Solana tente de devancer un problème que la plupart des blockchains discutent encore en termes largement théoriques. Le hic, c’est que les premières réponses semblent coûteuses.
Le réseau est collaborer avec Project Eleven pour tester des signatures résistantes aux quantiques, un effort visant à préparer un avenir dans lequel les ordinateurs quantiques pourraient menacer les systèmes cryptographiques actuels. Ce type de planification prospective est facile à applaudir en principe. Dans la pratique, cependant, le compromis en matière d’ingénierie devient déjà difficile à ignorer.

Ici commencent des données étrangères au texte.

(** Replacing one byte by one that differs modulo 255 changes the
    checksum. *)
Lemma fletcher16_detects (pre post : bytes) (b b' : byte) :
  Byte.to_N b' mod 255 <> Byte.to_N b mod 255 ->
  fletcher16 (pre ++ b' :: post) <> fletcher16 (pre ++ b :: post).
Proof.
  intros Hne Heq. apply (f_equal (fun c => c mod 256)) in Heq.
  rewrite !fletcher16_low, !total_app in Heq. simpl in Heq.
  pose proof (to_N_lt_256 b). pose proof (to_N_lt_256 b').
  apply Hne. clear Hne.
  zify. Z.to_euclidean_division_equations. lia.
Qed.

End Fletcher.


(** ** One pass of the loop *)

Section Pass.

Lemma discard_before_start (buffer : bytes) (start : N) :
  (if 0 <? start then del_prefix buffer start else buffer) = del_prefix buffer start.
Proof.
  destruct (0 <? start) eqn:E; [reflexivity|].
  apply N.ltb_ge in E. replace start with 0 by lia. reflexivity.
Qed.

Lemma feed_body_no_start (buffer : bytes) (frames : list bytes) :
  ~ In xc0 buffer -> feed_body buffer frames = Returns (Break [] frames).
Proof.
  intros Hn. unfold feed_body.
  change (getitem FRAME_MAGIC 0) with (@Returns byte xc0).
  cbv beta iota delta [bind]. rewrite index_absent by exact Hn. reflexivity.
Qed.

Lemma feed_body_at_start (junk tl : bytes) (frames : list bytes) :
  ~ In xc0 junk ->
  feed_body (junk ++ xc0 :: tl) frames = feed_body (xc0 :: tl) frames.
Proof.
  intros Hn. unfold feed_body.
  change (getitem FRAME_MAGIC 0) with (@Returns byte xc0).
  cbv beta iota delta [bind].
  rewrite (index_first junk tl xc0 Hn).
  rewrite (index_head tl xc0).
  rewrite !discard_before_start, del_prefix_app, del_prefix_0.
  reflexivity.
Qed.

Ltac enter_body :=
  unfold feed_body;
  change (getitem FRAME_MAGIC 0) with (@Returns byte xc0);
  change (getitem FRAME_MAGIC 1) with (@Returns byte x3e);
  cbv beta iota zeta delta [bind];
  rewrite index_head, !discard_before_start, !del_prefix_0.

Lemma eqb_x3e (x : byte) : x <> x3e -> Byte.eqb x x3e = false.
Proof.
  intros Hx. destruct (Byte.eqb x x3e) eqn:E; [|reflexivity].
  exfalso. apply Hx. apply Byte.byte_dec_bl. exact E.
Qed.

Lemma feed_body_lone_start (frames : list bytes) :
  feed_body [xc0] frames = Returns (Break [xc0] frames).
Proof. reflexivity. Qed.

Lemma feed_body_false_start (x : byte) (tl : bytes) (frames : list bytes) :
  x <> x3e ->
  feed_body (xc0 :: x :: tl) frames = Returns (Continue (x :: tl) frames).
Proof.
  intros Hx. enter_body.
  assert ((len (xc0 :: x :: tl) <? 2) = false) as E
    by (apply N.ltb_ge; rewrite !len_cons; lia).
  rewrite E. change (getitem (xc0 :: x :: tl) 1) with (Returns x).
  cbv beta iota. rewrite (eqb_x3e x Hx). reflexivity.
Qed.

Lemma feed_body_short_header (tl : bytes) (frames : list bytes) :
  len tl < 2 ->
  feed_body (xc0 :: x3e :: tl) frames = Returns (Break (xc0 :: x3e :: tl) frames).
Proof.
  intros Htl. enter_body.
  assert ((len (xc0 :: x3e :: tl) <? 2) = false) as E
    by (apply N.ltb_ge; rewrite !len_cons; lia).
  rewrite E. change (getitem (xc0 :: x3e :: tl) 1) with (@Returns byte x3e).
  cbv beta iota.
  assert ((len (xc0 :: x3e :: tl) <? HEADER_SIZE) = true) as E4
    by (apply N.ltb_lt; rewrite !len_cons; unfold HEADER_SIZE; lia).
  rewrite E4. reflexivity.
Qed.

(** Up to the length field: what the pass does with a buffer that holds
    a magic and a full header. *)
Lemma feed_body_header (hi lo : byte) (tl : bytes) (frames : list bytes) :
  let buffer := xc0 :: x3e :: hi :: lo :: tl in
  let length := announced hi lo in
  feed_body buffer frames =
  if len buffer <? HEADER_SIZE + length + CHECKSUM_SIZE
  then Returns (Break buffer frames)
  else
    checksum_high <- getitem buffer (HEADER_SIZE + length) ;;
    checksum_low <- getitem buffer (HEADER_SIZE + length + 1) ;;
    let payload := slice buffer HEADER_SIZE (HEADER_SIZE + length) in
    Returns (Continue
               (del_prefix buffer (HEADER_SIZE + length + CHECKSUM_SIZE))
               (if announced checksum_high checksum_low =? fletcher16 payload
                then frames ++ [payload] else frames)).
Proof.
  intros buffer length. subst buffer length. enter_body.
  assert ((len (xc0 :: x3e :: hi :: lo :: tl) <? 2) = false) as E
    by (apply N.ltb_ge; rewrite !len_cons; lia).
  rewrite E.
  change (getitem (xc0 :: x3e :: hi :: lo :: tl) 1) with (@Returns byte x3e).
  cbv beta iota.
  assert ((len (xc0 :: x3e :: hi :: lo :: tl) <? HEADER_SIZE) = false) as E4
    by (apply N.ltb_ge; rewrite !len_cons; unfold HEADER_SIZE; lia).
  rewrite E4.
  change (getitem (xc0 :: x3e :: hi :: lo :: tl) 2) with (Returns hi).
  change (getitem (xc0 :: x3e :: hi :: lo :: tl) 3) with (Returns lo).
  cbv beta iota. rewrite (big_endian_16 hi lo).
  destruct (len (xc0 :: x3e :: hi :: lo :: tl)
              <? HEADER_SIZE + announced hi lo + CHECKSUM_SIZE); [reflexivity|].
  destruct (getitem (xc0 :: x3e :: hi :: lo :: tl) (HEADER_SIZE + announced hi lo))
    as [ch| |]; [|reflexivity|reflexivity].
  destruct (getitem (xc0 :: x3e :: hi :: lo :: tl) (HEADER_SIZE + announced hi lo + 1))
    as [cl| |]; [|reflexivity|reflexivity].
  cbv beta iota zeta delta [bind]. rewrite (big_endian_16 ch cl). reflexivity.
Qed.

Lemma feed_body_partial_frame (hi lo : byte) (tl : bytes) (frames : list bytes) :
  len tl < announced hi lo + 2 ->
  feed_body (xc0 :: x3e :: hi :: lo :: tl) frames
  = Returns (Break (xc0 :: x3e :: hi :: lo :: tl) frames).
Proof.
  intros Htl. rewrite feed_body_header. cbv zeta.
  assert ((len (xc0 :: x3e :: hi :: lo :: tl)
             <? HEADER_SIZE + announced hi lo + CHECKSUM_SIZE) = true) as E
    by (apply N.ltb_lt; rewrite !len_cons; unfold HEADER_SIZE, CHECKSUM_SIZE; lia).
  rewrite E. reflexivity.
Qed.

Lemma feed_body_whole_frame (hi lo ch cl : byte) (p rest : bytes)
      (frames : list bytes) :
  len p = announced hi lo ->
  feed_body (xc0 :: x3e :: hi :: lo :: p ++ ch :: cl :: rest) frames
  = Returns (Continue rest
               (if announced ch cl =? fletcher16 p
                then frames ++ [p] else frames)).
Proof.
  intros Hp. rewrite feed_body_header. cbv zeta. rewrite <- Hp.
  change (xc0 :: x3e :: hi :: lo :: p ++ ch :: cl :: rest)
    with ([xc0; x3e; hi; lo] ++ p ++ ch :: cl :: rest).
  change HEADER_SIZE with (len [xc0; x3e; hi; lo]).
  assert ((len ([xc0; x3e; hi; lo] ++ p ++ ch :: cl :: rest)
             <? len [xc0; x3e; hi; lo] + len p + CHECKSUM_SIZE) = false) as E
    by (apply N.ltb_ge; rewrite !len_app, !len_cons; unfold CHECKSUM_SIZE; lia).
  rewrite E, slice_app.
  replace (len [xc0; x3e; hi; lo] + len p) with (len ([xc0; x3e; hi; lo] ++ p))
    by apply len_app.
  rewrite (app_assoc [xc0; x3e; hi; lo] p (ch :: cl :: rest)), getitem_app.
  cbv beta iota delta [bind].
  replace (len ([xc0; x3e; hi; lo] ++ p) + 1)
    with (len (([xc0; x3e; hi; lo] ++ p) ++ [ch]))
    by (rewrite (len_app _ [ch]); reflexivity).
  replace (len ([xc0; x3e; hi; lo] ++ p) + CHECKSUM_SIZE)
    with (len (([xc0; x3e; hi; lo] ++ p) ++ [ch; cl]))
    by (rewrite (len_app _ [ch; cl]); reflexivity).
  change (([xc0; x3e; hi; lo] ++ p) ++ ch :: cl :: rest)
    with (([xc0; x3e; hi; lo] ++ p) ++ [ch] ++ cl :: rest) at 1.
  rewrite (app_assoc _ [ch] (cl :: rest)), getitem_app.
  change (([xc0; x3e; hi; lo] ++ p) ++ ch :: cl :: rest)
    with (([xc0; x3e; hi; lo] ++ p) ++ [ch; cl] ++ rest).
  rewrite (app_assoc _ [ch; cl] rest), del_prefix_app.
  reflexivity.
Qed.

Lemma shape_total (buffer : bytes) : shape buffer.
Proof.
  destruct (first_occurrence buffer xc0) as [Hn | (junk & tl & -> & Hn)].
  { apply shape_no_start. exact Hn. }
  destruct tl as [|x tl]; [apply shape_lone_start; exact Hn|].
  destruct (Byte.byte_eq_dec x x3e) as [-> | Hx];
    [|apply shape_false_start; assumption].
  destruct tl as [|hi [|lo tl]];
    try (apply shape_short_header; [exact Hn | rewrite ?len_cons, ?len_nil; lia]).
  destruct (N.lt_ge_cases (len tl) (announced hi lo + 2)) as [Hlt | Hge];
    [apply shape_partial_frame; assumption|].
  destruct (split_at tl (announced hi lo)) as (p & r & -> & Hp); [lia|].
  rewrite len_app, Hp in Hge.
  destruct r as [|ch [|cl rest]]; rewrite ?len_cons, ?len_nil in Hge; try lia.
  apply shape_whole_frame; assumption.
Qed.

(** A pass either breaks, leaving a buffer that waits for more bytes and
    differs from the one it was given by a prefix without start byte, or
    hands a strictly shorter buffer to the next pass; it only ever
    appends to [frames], and bytes that follow the part it consumed do
    not change what it does. *)
Lemma feed_body_pass (buffer : bytes) :
  (exists buffer' junk,
      waiting buffer' /\ buffer = junk ++ buffer' /\ ~ In xc0 junk
      /\ forall frames, feed_body buffer frames = Returns (Break buffer' frames))
  \/ (exists buffer' emitted,
        (List.length buffer' < List.length buffer)%nat
        /\ forall d frames,
            feed_body (buffer ++ d) frames
            = Returns (Continue (buffer' ++ d) (frames ++ emitted))).
Proof.
  destruct (shape_total buffer) as
    [junk Hn | junk Hn | junk x tl Hn Hx | junk tl Hn Htl
     | junk hi lo tl Hn Htl | junk hi lo p ch cl rest Hn Hp].
  - left. exists [], junk. split; [constructor|].
    rewrite app_nil_r. split; [reflexivity|]. split; [exact Hn|].
    intros frames. apply feed_body_no_start. exact Hn.
  - left. exists [xc0], junk. split; [constructor|].
    split; [reflexivity|]. split; [exact Hn|].
    intros frames. rewrite feed_body_at_start by exact Hn. reflexivity.
  - right. exists (x :: tl), [].
    split; [rewrite length_app; simpl; lia|].
    intros d frames. rewrite <- app_assoc. simpl.
    rewrite feed_body_at_start by exact Hn.
    rewrite feed_body_false_start, app_nil_r by exact Hx. reflexivity.
  - left. exists (xc0 :: x3e :: tl), junk. split; [constructor; exact Htl|].
    split; [reflexivity|]. split; [exact Hn|].
    intros frames. rewrite feed_body_at_start by exact Hn.
    apply feed_body_short_header. exact Htl.
  - left. exists (xc0 :: x3e :: hi :: lo :: tl), junk.
    split; [constructor; exact Htl|].
    split; [reflexivity|]. split; [exact Hn|].
    intros frames. rewrite feed_body_at_start by exact Hn.
    apply feed_body_partial_frame. exact Htl.
  - right. exists rest, (if announced ch cl =? fletcher16 p then [p] else []).
    split; [rewrite !length_app; simpl; rewrite length_app; simpl; lia|].
    intros d frames. rewrite <- app_assoc. simpl. rewrite <- app_assoc. simpl.
    rewrite feed_body_at_start by exact Hn.
    rewrite feed_body_whole_frame by exact Hp.
    destruct (announced ch cl =? fletcher16 p); rewrite ?app_nil_r; reflexivity.
Qed.

Lemma feed_body_skip (junk buffer : bytes) (frames : list bytes) :
  ~ In xc0 junk -> feed_body (junk ++ buffer) frames = feed_body buffer frames.
Proof.
  intros Hn.
  destruct (first_occurrence buffer xc0) as [Hb | (junk' & tl & -> & Hb)].
  - rewrite !feed_body_no_start; [reflexivity | exact Hb |].
    intros H. apply in_app_or in H. tauto.
  - rewrite app_assoc, !feed_body_at_start; [reflexivity | exact Hb |].
    intros H. apply in_app_or in H. tauto.
Qed.

End Pass.

(** ** The loop *)

Section Loop.

(** Fuel beyond the length of the buffer makes no difference. *)
Lemma feed_loop_fuel (n : nat) :
  forall (buffer : bytes) (frames : list bytes) (fuel1 fuel2 : nat),
    (List.length buffer <= n)%nat -> (n < fuel1)%nat -> (n < fuel2)%nat ->
    feed_loop fuel1 buffer frames = feed_loop fuel2 buffer frames.
Proof.
  induction n as [|n IH]; intros buffer frames fuel1 fuel2 Hb H1 H2;
    (destruct fuel1 as [|fuel1]; [lia|]); (destruct fuel2 as [|fuel2]; [lia|]);
    simpl;
    destruct (feed_body_pass buffer)
      as [(b' & junk & _ & _ & _ & E) | (b' & emitted & Hlen & E)].
  - rewrite E. reflexivity.
  - lia.
  - rewrite E. reflexivity.
  - specialize (E [] frames). rewrite !app_nil_r in E. rewrite E. simpl.
    apply IH; lia.
Qed.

Des signatures plus grosses, une chaîne plus lente
Les premiers résultats des tests mettent en évidence le problème central. Les signatures résistantes aux quantiques seraient jusqu’à 40 fois plus grandes que les signatures actuelles. Cela suffirait à lui seul à susciter des inquiétudes sur une chaîne à haut débit. Mais le problème le plus immédiat est celui des performances. Selon les résultats, ces signatures plus volumineuses pourraient réduire la vitesse du réseau d’environ 90 %.
Pour Solana, ce n’est pas un inconvénient mineur. La vitesse est l’une des revendications déterminantes du réseau, et un ralentissement de cette ampleur frappe directement le modèle qui l’a rendu compétitif en premier lieu. Une blockchain peut se renforcer contre une future menace cryptographique, certes, mais si le coût est une perte dramatique de débit, la solution commence à créer son propre problème.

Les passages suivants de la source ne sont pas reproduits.